In [1]:
import pandas as pd
import numpy as np
import re
import string
import nltk
from nltk.tokenize import sent_tokenize,word_tokenize
from nltk.corpus import stopwords
from nltk.stem.snowball import SnowballStemmer
from sklearn.feature_extraction.text import TfidfVectorizer
from sklearn.feature_extraction.text import CountVectorizer
import joblib

In [2]:
df = pd.read_csv("../DataProcessing/tone_content_genre_cleaned.tsv")

In [3]:
df.fillna("", inplace=True)

In [4]:
df.shape

(7005, 3)

In [5]:
# convert to 0/1 labels
from sklearn.preprocessing import MultiLabelBinarizer
mlb = MultiLabelBinarizer()

labels_list = []
for index,rows in df.iterrows():
    x = df.loc[index,"tone"].split(",")
    labels_list.append(x)

labels = mlb.fit_transform(labels_list)

In [6]:
# convert to 0/1 genres
genres_list = []
for index, rows in df.iterrows():
    x = df.loc[index, "genre"].split(",")
    genres_list.append(x)

genres = mlb.fit_transform(genres_list)

In [7]:
# split train and test
df_train_corpus = pd.DataFrame(df.iloc[:5136, 0])
df_test_corpus = pd.DataFrame(df.iloc[5136:, 0])
df_train_genre = genres[:5136]
df_test_genre = genres[5136:]
df_train_label = labels[:5136]
df_test_label = labels[5136:]

In [8]:
# split the reviews and add into the expanded df

df_train_corpus_expanded = pd.DataFrame(columns=['reviews'])
df_train_label_expanded = []
df_train_genre_expanded = []

for index, rows in df_train_corpus.iterrows():

    reviews = df_train_corpus.iloc[index, 0]
    tones = df_train_label[index]
    genres = df_train_genre[index]

    for review in reviews.split("-----"):
        df_train_corpus_expanded.loc[df_train_corpus_expanded.shape[0]] = review
        df_train_label_expanded.append(tones)
        df_train_genre_expanded.append(genres)
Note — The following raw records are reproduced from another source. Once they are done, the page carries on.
(** * The task coordinator of [task_manager/task_manager.py]

    A shallow embedding of [TaskManager]: the persisted state document, the
    read-modify-write operations on it, and the properties of the task
    life cycle.

    Modelling conventions.
    - A timestamp is an instant in microseconds ([Z]); [datetime.isoformat]
      and [datetime.fromisoformat] are inverse to each other on the naive
      datetimes the code uses, so the strings are not modelled.  The
      comparison [hours_elapsed > task_timeout_hours] is taken over exact
      arithmetic; the code makes it on the double
      [total_seconds() / 3600].  The two never differ on a task locked
      [task_timeout_hours] hours or less before the time read, and they
      agree on every other task when the timeout is in the range
      [timeout_in_range], which holds the default of 24 hours.
    - A Python [dict] keeps insertion order and [get_next_task] depends on
      it, so a dict is an association list: assignment to a present key
      replaces the value in place, assignment to a new key appends.
    - The state file is the component [disk] of the run state; an operation
      loads it, works on the loaded copy and saves it.
    - [datetime.now()] is an effect: the k-th reading made during one call
      is [clock k].
    - [uuid.uuid4().hex[:8]] is an effect too: the eight hexadecimal digits
      drawn are an argument of [create_task].
    - The arguments have the types the signatures give them: a task id
      and the agent id given to [get_next_task] are strings, a status is a
      [TaskStatus].  The agent id given to [complete_task] and
      [release_task] is a string or [None]: [data_pipeline.py] passes
      them the [locked_by] it has read from the task, which is [None] on
      a task nobody holds.
    - The file lock makes the operations atomic; one call runs from its
      [_acquire_lock] to its [_release_lock] without interference, which is
      the sequential semantics given here.  A call that cannot take the
      lock within [lock_timeout] raises before it reads the file; it is not
      one of the calls considered. *)

From Stdlib Require Import ZArith List String Ascii Bool Lia.
Import ListNotations.

Local Open Scope string_scope.
Local Open Scope list_scope.
Local Open Scope Z_scope.

(** ** Data model *)

Definition Time := Z.

Inductive TaskStatus : Type :=
| PENDING
| IN_PROGRESS
| COMPLETED
| FAILED
| CANCELLED.

Definition value (s : TaskStatus) : string :=
  match s with
  | PENDING => "pending"
  | IN_PROGRESS => "in_progress"
  | COMPLETED => "completed"
  | FAILED => "failed"
  | CANCELLED => "cancelled"
  end.

Definition status_eqb (a b : TaskStatus) : bool :=
  match a, b with
  | PENDING, PENDING | IN_PROGRESS, IN_PROGRESS | COMPLETED, COMPLETED
  | FAILED, FAILED | CANCELLED, CANCELLED => true
  | _, _ => false
  end.

Definition terminal (s : TaskStatus) : bool :=
  match s with
  | COMPLETED | FAILED | CANCELLED => true
  | PENDING | IN_PROGRESS => false
  end.

(** JSON values held in [data] and in the workflow metadata.  [JStamp t] is
    the string [isoformat] writes for the instant [t]. *)
#[warnings="-register-all"]
Inductive json : Type :=
| JNull
| JBool (b : bool)
| JNum (n : Z)
| JStr (s : string)
| JStamp (t : Time)
| JArr (l : list json)
| JObj (o : list (string * json)).

(** Insertion-ordered dictionaries with string keys. *)
Definition dict (V : Type) : Type := list (string * V).

Fixpoint dict_get {V} (k : string) (d : dict V) : option V :=
  match d with
  | [] => None
  | (k', v) :: d' => if String.eqb k k' then Some v else dict_get k d'
  end.

Definition dict_mem {V} (k : string) (d : dict V) : bool :=
  match dict_get k d with Some _ => true | None => false end.

(** [d[k] = v] *)
Fixpoint dict_set {V} (k : string) (v : V) (d : dict V) : dict V :=
  match d with
  | [] => [(k, v)]
  | (k', v') :: d' =>
      if String.eqb k k' then (k, v) :: d' else (k', v') :: dict_set k v d'
  end.

(** [d.update(m)] *)
Definition dict_update {V} (d m : dict V) : dict V :=
  fold_left (fun acc kv => dict_set (fst kv) (snd kv) acc) m d.

Definition keys {V} (d : dict V) : list string := map fst d.

(** A task document.  [task_started_at] and [updated_at] are keys that may
    be absent from the Python dict: [None] stands for an absent key.  For
    the other optional fields [None] is the JSON [null]. *)
Record Task : Type := mkTask {
  type : string;
  status : TaskStatus;
  parent_id : option string;
  locked_by : option string;
  locked_at : option Time;
  completed_at : option Time;
  created_at : Time;
  data : dict json;
  task_started_at : option Time;
  updated_at : option Time
}.

Definition set_status (s : TaskStatus) (t : Task) : Task :=
  mkTask (type t) s (parent_id t) (locked_by t) (locked_at t) (completed_at t)
         (created_at t) (data t) (task_started_at t) (updated_at t).

Definition set_locked_by (a : option string) (t : Task) : Task :=
  mkTask (type t) (status t) (parent_id t) a (locked_at t) (completed_at t)
         (created_at t) (data t) (task_started_at t) (updated_at t).

Definition set_locked_at (x : option Time) (t : Task) : Task :=
  mkTask (type t) (status t) (parent_id t) (locked_by t) x (completed_at t)
         (created_at t) (data t) (task_started_at t) (updated_at t).

Definition set_completed_at (x : option Time) (t : Task) : Task :=
  mkTask (type t) (status t) (parent_id t) (locked_by t) (locked_at t) x
         (created_at t) (data t) (task_started_at t) (updated_at t).

Definition set_data (d : dict json) (t : Task) : Task :=
  mkTask (type t) (status t) (parent_id t) (locked_by t) (locked_at t)
         (completed_at t) (created_at t) d (task_started_at t) (updated_at t).

Definition set_task_started_at (x : option Time) (t : Task) : Task :=
  mkTask (type t) (status t) (parent_id t) (locked_by t) (locked_at t)
         (completed_at t) (created_at t) (data t) x (updated_at t).

Definition set_updated_at (x : option Time) (t : Task) : Task :=
  mkTask (type t) (status t) (parent_id t) (locked_by t) (locked_at t)
         (completed_at t) (created_at t) (data t) (task_started_at t) x.

(** The whole persisted document. *)
Record State : Type := mkState {
  workflow_type : string;
  metadata : dict json;
  tasks : dict Task
}.

Definition set_tasks (ts : dict Task) (s : State) : State :=
  mkState (workflow_type s) (metadata s) ts.

Definition set_metadata (m : dict json) (s : State) : State :=
  mkState (workflow_type s) m (tasks s).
df_train_label_expanded = np.array(df_train_label_expanded)
df_train_genre_expanded = np.array(df_train_genre_expanded)

In [9]:
print(df_train_corpus_expanded.shape)
print(df_train_label_expanded.shape)
print(df_train_genre_expanded.shape)

(12003, 1)
(12003, 59)
(12003, 332)


In [10]:
# df_train_corpus_expanded contains 12003 reviews
# 332 genres as high-level-features
# 59 tones to predict

In [11]:
# clean the text
def CleanText(raw_comment):
    # 1. lower case
    new_comment = raw_comment.lower()
    # 2. remove punctuation
    new_comment = re.sub(r"[^\w\s]", "", new_comment)
    return new_comment


# Remove stop words
stop_words = set(stopwords.words('english'))
re_stop_words = re.compile(r"\b(" + "|".join(stop_words) + ")\\W", re.I)


def removeStopWords(sentence):
    global re_stop_words
    return re_stop_words.sub(" ", sentence)


# Stemming
stemmer = SnowballStemmer("english")


def stemming(sentence):
    stemSentence = ""
    for word in sentence.split():
        stem = stemmer.stem(word)
        stemSentence += stem
        stemSentence += " "
    stemSentence = stemSentence.strip()
    return stemSentence

In [12]:
for index, row in df_train_corpus_expanded.iterrows():
    raw_comment = df_train_corpus_expanded.loc[index, 'reviews']
    df_train_corpus_expanded.loc[index, 'reviews'] = stemming(removeStopWords(CleanText(raw_comment)))

In [13]:
# construct the tf-idf representation for review training corpus
list_all_words = []
for i in df_train_corpus_expanded.reviews:
    words = word_tokenize(i)
    for word in words:
        list_all_words.append(word)

In [14]:
tfidf_vectorizer = TfidfVectorizer(input=list_all_words, lowercase=True, min_df=2, ngram_range=(1, 1))
tfidf_matrix_train = tfidf_vectorizer.fit_transform(df_train_corpus_expanded.reviews)

# concatenate tfidf features with genre features
tfidf_matrix_train = tfidf_matrix_train.toarray()
training_features = np.concatenate((tfidf_matrix_train, df_train_genre_expanded), axis=1)

In [15]:
print(training_features.shape)
print(df_train_label_expanded.shape)

(12003, 29684)
(12003, 59)


In [17]:
# save tf-idf vectorizer
joblib.dump(tfidf_vectorizer, '../saved_models/TfidfVectorizer.pkl')

['../saved_models/TfidfVectorizer.pkl']

## Attention

### This takes a lot of computinng resource the train.
### I trained it on the UNC longleaf research compting

In [None]:
# using binary relevance
from skmultilearn.problem_transform import BinaryRelevance
BinaryClassifier = BinaryRelevance(classifier=LogisticRegression())
BinaryClassifier.fit(training_features, df_train_label_expanded)
joblib.dump(BinaryClassifier, '../saved_models/BinaryClassifierWithGenre.pkl')